Governo Trump recorre de decisão que ordena reembolso de US$ 166 bi
O governo dos EUA contesta decisão judicial que obriga o reembolso de US$ 166 bilhões em tarifas de importação consideradas inconstitucionais.
Pontos principais
- A Suprema Corte determinou que o presidente Trump não possuía autoridade constitucional para impor as sobretaxas.
- O governo contesta a extensão do reembolso a todos os 330 mil importadores, argumentando que o juiz Richard K. Eaton excedeu sua autoridade.
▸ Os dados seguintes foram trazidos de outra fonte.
(** * SUSE Observability MCP server: query construction and result tables

    A shallow embedding of the tool handlers of [internal/tools]
    ([GetComponents], [GetMonitors], [ListMetrics], [QueryRangeMetric] and
    their table renderers) together with the properties the specification
    states about them.

    Conventions of the embedding:
    - a Go [string] is a sequence of bytes, hence a Rocq [string];
    - Go's [int] and [int64] values are [Z]; no arithmetic of the handlers
      can leave the 64-bit range (the only subtraction is [len(s) - 5]);
    - a handler returns a [CallToolResult] or an error, hence a
      [result string]: [Ok text] is a result with one text content and a nil
      error, [Err msg] is a nil result with the error whose message is [msg];
    - calls on [t.client] and reads of the clock are the nodes of a finite
      interaction tree ([prog]); a [handler] answers them from a world state,
      so the backend may answer the same request differently each time. *)

From Stdlib Require Import ZArith Floats.
From stdpp Require Import gmap strings list fin_maps sorting pretty.

Set Warnings "-clear-no-such-hyp".

Open Scope string_scope.
Open Scope list_scope.

(** ** Strings and formatting *)

(** The double quote character, written with its code. *)
Definition dquote : string := String (Ascii.ascii_of_nat 34) EmptyString.

(** The line feed character. *)
Definition nl : string := String (Ascii.ascii_of_nat 10) EmptyString.

(** [fmt.Sprintf] with the verb [%d] on an integer. *)
Definition fmt_d (n : Z) : string := pretty n.

(** [strings.Join]. *)
Definition strings_Join (elems : list string) (sep : string) : string :=
  String.concat sep elems.

(** Comparison of a Go string with the empty string. *)
Definition is_empty (s : string) : bool := String.eqb s "".

(** ** Results and errors *)

Inductive result (A : Type) : Type :=
| Ok (a : A)
| Err (msg : string).
Arguments Ok {A} a.
Arguments Err {A} msg.
(** * django_ai_assistant.ai.function_calling: the tool-call fulfilment handler

    A shallow embedding of [EventHandler] (function_calling.py) and the
    properties its specification states about one "requires action" batch.

    Python values are an inductive type, the registry [tools_by_name] is a
    [gmap], raised exceptions are a result type, and the two observable
    effects (a tool function being invoked, the resume call being issued)
    are recorded in a chronological log threaded through a small
    state-and-exception monad. *)

From Stdlib Require Import ZArith Ascii String List Permutation DecimalString.
From stdpp Require Import base option list gmap strings.

Set Warnings "-register-all".

Local Open Scope string_scope.
Local Open Scope Z_scope.
Local Open Scope list_scope.

(** ** Python values and exceptions *)

(** What [json.loads] can return: None, bools, ints, floats, strs, lists
    and dicts.  A float is kept as the literal it was read from, a str as
    its UTF-8 bytes, a dict as its items in insertion order, keys unique. *)
Inductive pyval : Type :=
| PNone
| PBool (b : bool)
| PInt (z : Z)
| PFloat (literal : string)
| PStr (s : string)
| PList (items : list pyval)
| PDict (items : list (string * pyval)).

(** The empty dict [{}] of line 38. *)
Definition empty_dict : pyval := PDict [].

Definition is_dict (v : pyval) : bool :=
  match v with PDict _ => true | _ => false end.

(** Exceptions that leave the handler.  [Exception] is the class raised at
    lines 32 and 42; [KeyError] is what [tools_by_name[...]] raises on a
    missing key (line 33); [AttributeError] is an attribute read on [None]
    (line 55, before any run was recorded); [RemoteError] is anything the
    remote client raises while the resumed stream is consumed;
    [ValueError] and [RecursionError] are what [json.loads] raises, besides
    [json.JSONDecodeError], on an integer literal over the digit limit and
    on nesting beyond the recursion limit (line 40). *)
Inductive PyExc : Type :=
| Exception (msg : string)
| KeyError (key : string)
| AttributeError (msg : string)
| RemoteError (cls msg : string)
| ValueError (msg : string)
| RecursionError (msg : string).

(** How a call of [json.loads] on a [str] ends: with the decoded value,
    with [json.JSONDecodeError], or with an exception of another class. *)
Inductive loads_result : Type :=
| Loaded (value : pyval)
| JSONDecodeError
| LoadsRaised (e : PyExc).

Definition is_loaded (r : loads_result) : bool :=
  match r with Loaded _ => true | _ => false end.

Inductive result (A : Type) : Type :=
| Return (a : A)
| Raise (e : PyExc).
Arguments Return {A} a.
Arguments Raise {A} e.

Definition raised {A} (r : result A) : bool :=
  match r with Raise _ => true | Return _ => false end.

(** ** The OpenAI records the handler reads *)

(** [tool_call.function]: [.name] and [.arguments]. *)
Record Function : Type := mkFunction {
  fn_name : string;
  fn_arguments : string
}.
- Até o momento, a Alfândega e Proteção de Fronteiras processou US$ 85 bilhões em pedidos e liberou US$ 20,6 bilhões em pagamentos.
- Uma audiência judicial para definir o cronograma de reembolsos está agendada para o dia 9 de junho.
O governo do presidente Donald Trump formalizou um recurso contra a decisão judicial que obriga o Tesouro dos Estados Unidos a reembolsar US$ 166 bilhões em tarifas de importação. A disputa jurídica, que envolve cerca de 330 mil empresas, como o Walmart e a Basic Fun, baseia-se no entendimento da Suprema Corte de que o mandatário não possuía autoridade constitucional para aplicar as sobretaxas. O Departamento de Justiça contesta a abrangência da liminar, que estende o ressarcimento a todos os importadores afetados, e não apenas aos que moveram ações judiciais, além de questionar a obrigatoriedade de depoimento do comissário da Alfândega e Proteção de Fronteiras. Enquanto o governo busca limitar o alcance da sentença, o juiz Richard K. Eaton marcou uma audiência para o dia 9 de junho para discutir o cronograma de pagamentos, visto que US$ 20,6 bilhões já foram liberados aos importadores elegíveis.